*Task statement*:
Give again, unaltered, the lines of the listing below that run from the line having "(sessionCommitReceiptV3 duplicate true)" through the line having "rewrite (bind_pure _ _ tt) by done.".

Segment Open

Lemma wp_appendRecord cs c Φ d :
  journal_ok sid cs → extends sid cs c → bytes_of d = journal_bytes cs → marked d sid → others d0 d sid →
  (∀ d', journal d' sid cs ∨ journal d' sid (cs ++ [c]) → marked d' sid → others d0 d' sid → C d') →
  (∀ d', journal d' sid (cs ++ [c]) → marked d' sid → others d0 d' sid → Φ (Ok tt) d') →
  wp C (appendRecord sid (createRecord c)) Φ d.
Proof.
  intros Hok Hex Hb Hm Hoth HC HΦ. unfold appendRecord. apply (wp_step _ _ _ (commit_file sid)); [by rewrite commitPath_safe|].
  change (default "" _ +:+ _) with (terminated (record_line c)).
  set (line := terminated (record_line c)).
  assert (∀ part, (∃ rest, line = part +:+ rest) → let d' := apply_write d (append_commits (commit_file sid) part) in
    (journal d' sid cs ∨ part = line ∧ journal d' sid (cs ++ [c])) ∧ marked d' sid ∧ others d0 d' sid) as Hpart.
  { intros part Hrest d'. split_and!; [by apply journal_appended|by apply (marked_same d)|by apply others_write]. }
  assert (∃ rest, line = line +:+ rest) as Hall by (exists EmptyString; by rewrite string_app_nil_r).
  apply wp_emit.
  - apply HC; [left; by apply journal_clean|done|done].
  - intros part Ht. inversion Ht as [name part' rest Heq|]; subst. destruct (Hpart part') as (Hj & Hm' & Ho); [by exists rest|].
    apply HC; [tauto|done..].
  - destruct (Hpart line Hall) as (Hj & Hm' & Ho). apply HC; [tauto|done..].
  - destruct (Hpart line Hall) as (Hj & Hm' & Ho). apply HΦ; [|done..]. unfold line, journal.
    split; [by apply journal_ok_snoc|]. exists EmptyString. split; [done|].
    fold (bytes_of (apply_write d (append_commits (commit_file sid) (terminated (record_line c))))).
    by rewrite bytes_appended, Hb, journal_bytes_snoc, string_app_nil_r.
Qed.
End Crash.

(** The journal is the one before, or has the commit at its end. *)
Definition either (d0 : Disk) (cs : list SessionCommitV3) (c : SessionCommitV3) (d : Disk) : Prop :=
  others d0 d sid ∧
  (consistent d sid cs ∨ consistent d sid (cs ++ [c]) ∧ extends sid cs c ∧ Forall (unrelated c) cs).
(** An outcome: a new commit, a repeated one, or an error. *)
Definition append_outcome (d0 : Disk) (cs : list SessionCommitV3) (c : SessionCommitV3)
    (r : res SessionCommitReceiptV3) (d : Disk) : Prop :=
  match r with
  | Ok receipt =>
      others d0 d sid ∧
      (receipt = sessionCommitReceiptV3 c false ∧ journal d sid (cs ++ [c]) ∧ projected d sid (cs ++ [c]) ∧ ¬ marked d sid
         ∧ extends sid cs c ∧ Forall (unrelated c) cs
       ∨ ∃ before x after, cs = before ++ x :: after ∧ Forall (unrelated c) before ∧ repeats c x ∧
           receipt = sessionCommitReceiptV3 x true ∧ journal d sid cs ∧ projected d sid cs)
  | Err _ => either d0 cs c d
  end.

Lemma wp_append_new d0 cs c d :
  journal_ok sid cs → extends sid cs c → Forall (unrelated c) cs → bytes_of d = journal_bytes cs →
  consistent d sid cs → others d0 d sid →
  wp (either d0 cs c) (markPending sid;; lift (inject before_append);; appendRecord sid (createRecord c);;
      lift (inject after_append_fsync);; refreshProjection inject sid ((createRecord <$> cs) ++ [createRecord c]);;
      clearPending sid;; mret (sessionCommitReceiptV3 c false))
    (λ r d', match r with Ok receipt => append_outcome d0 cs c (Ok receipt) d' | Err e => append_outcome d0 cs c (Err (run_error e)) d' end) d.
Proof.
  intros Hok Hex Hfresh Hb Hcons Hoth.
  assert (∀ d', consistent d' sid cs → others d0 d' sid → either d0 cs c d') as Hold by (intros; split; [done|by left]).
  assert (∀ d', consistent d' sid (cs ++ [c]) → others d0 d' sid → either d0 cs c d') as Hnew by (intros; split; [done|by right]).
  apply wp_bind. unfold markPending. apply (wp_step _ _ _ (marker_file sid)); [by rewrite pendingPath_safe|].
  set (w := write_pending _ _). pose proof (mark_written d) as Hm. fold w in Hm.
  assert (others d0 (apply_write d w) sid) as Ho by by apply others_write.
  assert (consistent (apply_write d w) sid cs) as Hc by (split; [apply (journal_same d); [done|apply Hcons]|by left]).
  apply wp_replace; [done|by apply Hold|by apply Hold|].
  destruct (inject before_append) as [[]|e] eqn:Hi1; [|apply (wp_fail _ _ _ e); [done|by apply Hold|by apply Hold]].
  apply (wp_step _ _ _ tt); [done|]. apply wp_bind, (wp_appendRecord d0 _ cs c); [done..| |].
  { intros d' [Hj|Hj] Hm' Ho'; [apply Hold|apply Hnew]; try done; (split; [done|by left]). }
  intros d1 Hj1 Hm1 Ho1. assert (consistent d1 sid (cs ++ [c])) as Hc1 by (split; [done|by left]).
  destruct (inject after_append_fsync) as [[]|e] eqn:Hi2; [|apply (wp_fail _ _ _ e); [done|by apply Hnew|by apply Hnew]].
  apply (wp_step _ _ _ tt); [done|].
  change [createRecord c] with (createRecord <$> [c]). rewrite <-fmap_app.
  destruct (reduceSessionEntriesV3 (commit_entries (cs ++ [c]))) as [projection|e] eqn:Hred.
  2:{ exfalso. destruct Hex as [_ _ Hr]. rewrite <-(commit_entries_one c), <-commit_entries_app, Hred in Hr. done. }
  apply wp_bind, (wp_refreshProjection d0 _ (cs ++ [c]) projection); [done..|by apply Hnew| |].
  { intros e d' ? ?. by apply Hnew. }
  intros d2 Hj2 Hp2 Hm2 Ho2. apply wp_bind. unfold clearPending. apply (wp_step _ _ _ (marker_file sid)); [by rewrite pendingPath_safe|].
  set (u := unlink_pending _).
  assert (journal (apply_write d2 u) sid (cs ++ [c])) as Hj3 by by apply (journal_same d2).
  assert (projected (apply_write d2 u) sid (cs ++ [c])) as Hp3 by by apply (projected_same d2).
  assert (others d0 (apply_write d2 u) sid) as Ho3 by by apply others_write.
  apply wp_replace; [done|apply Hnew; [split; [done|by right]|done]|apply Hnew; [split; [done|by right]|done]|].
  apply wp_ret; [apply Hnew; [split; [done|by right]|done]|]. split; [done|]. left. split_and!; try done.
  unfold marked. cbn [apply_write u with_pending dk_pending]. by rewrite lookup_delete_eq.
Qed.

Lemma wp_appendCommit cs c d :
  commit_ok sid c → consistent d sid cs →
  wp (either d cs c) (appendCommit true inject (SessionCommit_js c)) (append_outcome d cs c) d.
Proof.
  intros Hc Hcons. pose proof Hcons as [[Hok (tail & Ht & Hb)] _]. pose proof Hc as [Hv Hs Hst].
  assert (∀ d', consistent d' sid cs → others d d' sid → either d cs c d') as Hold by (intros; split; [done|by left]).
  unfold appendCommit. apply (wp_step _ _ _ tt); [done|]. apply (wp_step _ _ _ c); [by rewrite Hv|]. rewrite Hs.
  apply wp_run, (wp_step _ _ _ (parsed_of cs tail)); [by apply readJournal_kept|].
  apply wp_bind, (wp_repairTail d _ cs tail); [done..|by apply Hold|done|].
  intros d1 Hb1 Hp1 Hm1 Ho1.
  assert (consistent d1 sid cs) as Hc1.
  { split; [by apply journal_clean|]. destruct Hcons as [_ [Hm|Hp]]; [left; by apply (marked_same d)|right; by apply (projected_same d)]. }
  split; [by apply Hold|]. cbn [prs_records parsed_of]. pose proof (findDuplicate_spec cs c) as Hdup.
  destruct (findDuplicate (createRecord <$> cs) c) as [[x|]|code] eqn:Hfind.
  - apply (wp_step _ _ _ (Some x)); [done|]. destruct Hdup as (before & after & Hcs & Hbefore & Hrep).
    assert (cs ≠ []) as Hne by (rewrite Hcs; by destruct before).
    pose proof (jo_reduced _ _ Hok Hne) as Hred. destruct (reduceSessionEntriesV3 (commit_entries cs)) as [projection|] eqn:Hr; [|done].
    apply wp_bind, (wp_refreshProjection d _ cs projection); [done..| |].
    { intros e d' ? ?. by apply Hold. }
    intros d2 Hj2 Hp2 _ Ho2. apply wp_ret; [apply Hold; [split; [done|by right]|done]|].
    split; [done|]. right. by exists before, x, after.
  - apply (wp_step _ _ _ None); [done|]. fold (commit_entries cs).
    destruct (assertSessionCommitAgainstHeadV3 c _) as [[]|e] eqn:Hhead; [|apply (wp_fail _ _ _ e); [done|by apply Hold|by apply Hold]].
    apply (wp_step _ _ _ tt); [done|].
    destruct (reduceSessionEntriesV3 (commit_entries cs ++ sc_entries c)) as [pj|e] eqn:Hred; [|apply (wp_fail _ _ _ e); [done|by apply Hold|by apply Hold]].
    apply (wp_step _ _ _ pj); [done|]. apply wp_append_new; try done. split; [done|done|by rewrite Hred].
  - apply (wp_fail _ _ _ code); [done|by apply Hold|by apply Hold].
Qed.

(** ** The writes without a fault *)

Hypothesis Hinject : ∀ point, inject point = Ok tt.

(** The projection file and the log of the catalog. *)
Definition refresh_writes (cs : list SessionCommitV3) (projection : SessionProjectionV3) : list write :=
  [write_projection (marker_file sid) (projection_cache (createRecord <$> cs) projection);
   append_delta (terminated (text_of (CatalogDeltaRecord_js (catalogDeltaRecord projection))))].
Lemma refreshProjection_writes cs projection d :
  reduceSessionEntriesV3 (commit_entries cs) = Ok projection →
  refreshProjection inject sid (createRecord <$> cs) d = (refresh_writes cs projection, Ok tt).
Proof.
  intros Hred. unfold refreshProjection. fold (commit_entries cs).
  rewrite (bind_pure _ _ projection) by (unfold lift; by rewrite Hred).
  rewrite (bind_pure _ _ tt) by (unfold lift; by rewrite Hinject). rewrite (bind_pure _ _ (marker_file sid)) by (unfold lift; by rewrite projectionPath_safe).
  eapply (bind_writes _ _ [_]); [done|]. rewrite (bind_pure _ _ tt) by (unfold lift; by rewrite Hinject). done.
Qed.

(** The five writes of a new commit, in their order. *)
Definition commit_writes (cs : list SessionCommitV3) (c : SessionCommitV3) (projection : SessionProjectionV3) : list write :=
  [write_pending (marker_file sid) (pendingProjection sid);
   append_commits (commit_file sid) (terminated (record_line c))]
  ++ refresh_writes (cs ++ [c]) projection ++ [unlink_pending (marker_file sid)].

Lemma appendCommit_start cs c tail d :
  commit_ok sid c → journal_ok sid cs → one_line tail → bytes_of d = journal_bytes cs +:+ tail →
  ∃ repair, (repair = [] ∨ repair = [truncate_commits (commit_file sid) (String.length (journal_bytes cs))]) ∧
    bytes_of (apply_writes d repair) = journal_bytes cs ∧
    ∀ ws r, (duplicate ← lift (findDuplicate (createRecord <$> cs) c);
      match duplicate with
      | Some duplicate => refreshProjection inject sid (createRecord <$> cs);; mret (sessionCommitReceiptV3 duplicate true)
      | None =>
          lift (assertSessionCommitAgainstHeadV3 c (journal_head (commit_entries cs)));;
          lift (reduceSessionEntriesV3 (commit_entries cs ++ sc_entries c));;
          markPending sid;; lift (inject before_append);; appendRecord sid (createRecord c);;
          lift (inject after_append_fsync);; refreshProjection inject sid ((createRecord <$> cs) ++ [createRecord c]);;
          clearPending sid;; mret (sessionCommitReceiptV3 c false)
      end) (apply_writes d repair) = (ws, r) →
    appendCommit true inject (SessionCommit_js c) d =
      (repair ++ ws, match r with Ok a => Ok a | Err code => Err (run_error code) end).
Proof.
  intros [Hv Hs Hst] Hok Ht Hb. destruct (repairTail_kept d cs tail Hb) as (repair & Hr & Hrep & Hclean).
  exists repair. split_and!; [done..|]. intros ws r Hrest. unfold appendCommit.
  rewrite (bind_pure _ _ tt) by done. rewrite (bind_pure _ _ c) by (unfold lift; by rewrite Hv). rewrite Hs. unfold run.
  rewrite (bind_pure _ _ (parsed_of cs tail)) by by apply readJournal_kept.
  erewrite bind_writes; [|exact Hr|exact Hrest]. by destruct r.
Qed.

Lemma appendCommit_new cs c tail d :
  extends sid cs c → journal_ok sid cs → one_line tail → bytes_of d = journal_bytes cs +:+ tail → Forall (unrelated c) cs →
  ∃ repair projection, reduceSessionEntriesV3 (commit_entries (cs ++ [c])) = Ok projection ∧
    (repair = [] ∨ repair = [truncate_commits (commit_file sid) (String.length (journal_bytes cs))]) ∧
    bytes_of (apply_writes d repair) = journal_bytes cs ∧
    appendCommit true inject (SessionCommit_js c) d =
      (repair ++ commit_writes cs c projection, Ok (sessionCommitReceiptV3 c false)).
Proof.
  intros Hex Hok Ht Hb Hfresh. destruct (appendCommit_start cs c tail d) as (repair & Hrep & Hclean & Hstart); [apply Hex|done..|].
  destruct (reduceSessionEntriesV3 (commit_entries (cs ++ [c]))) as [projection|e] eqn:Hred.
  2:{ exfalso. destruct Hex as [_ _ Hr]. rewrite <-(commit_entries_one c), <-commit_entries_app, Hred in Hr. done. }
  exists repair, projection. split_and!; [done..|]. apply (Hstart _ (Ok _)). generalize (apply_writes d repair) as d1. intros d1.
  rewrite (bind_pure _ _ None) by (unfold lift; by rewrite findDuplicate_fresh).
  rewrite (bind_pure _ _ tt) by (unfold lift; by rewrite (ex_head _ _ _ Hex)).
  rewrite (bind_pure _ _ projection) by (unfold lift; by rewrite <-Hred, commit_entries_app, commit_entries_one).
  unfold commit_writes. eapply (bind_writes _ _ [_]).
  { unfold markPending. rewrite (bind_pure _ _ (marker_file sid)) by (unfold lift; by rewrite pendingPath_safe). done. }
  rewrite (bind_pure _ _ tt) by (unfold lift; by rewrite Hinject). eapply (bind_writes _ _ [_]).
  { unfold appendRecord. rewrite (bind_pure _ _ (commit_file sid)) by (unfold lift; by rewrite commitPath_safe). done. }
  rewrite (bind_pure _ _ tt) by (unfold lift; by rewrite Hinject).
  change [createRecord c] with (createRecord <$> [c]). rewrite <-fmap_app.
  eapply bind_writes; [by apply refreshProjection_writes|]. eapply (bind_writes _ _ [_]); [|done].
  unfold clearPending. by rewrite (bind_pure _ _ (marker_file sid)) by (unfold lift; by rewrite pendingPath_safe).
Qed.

Segment Closed

*Finished exercise*:
      | Some duplicate => refreshProjection inject sid (createRecord <$> cs);; mret (sessionCommitReceiptV3 duplicate true)
      | None =>
          lift (assertSessionCommitAgainstHeadV3 c (journal_head (commit_entries cs)));;
          lift (reduceSessionEntriesV3 (commit_entries cs ++ sc_entries c));;
          markPending sid;; lift (inject before_append);; appendRecord sid (createRecord c);;
          lift (inject after_append_fsync);; refreshProjection inject sid ((createRecord <$> cs) ++ [createRecord c]);;
          clearPending sid;; mret (sessionCommitReceiptV3 c false)
      end) (apply_writes d repair) = (ws, r) →
    appendCommit true inject (SessionCommit_js c) d =
      (repair ++ ws, match r with Ok a => Ok a | Err code => Err (run_error code) end).
Proof.
  intros [Hv Hs Hst] Hok Ht Hb. destruct (repairTail_kept d cs tail Hb) as (repair & Hr & Hrep & Hclean).
  exists repair. split_and!; [done..|]. intros ws r Hrest. unfold appendCommit.
  rewrite (bind_pure _ _ tt) by done. rewrite (bind_pure _ _ c) by (unfold lift; by rewrite Hv). rewrite Hs. unfold run.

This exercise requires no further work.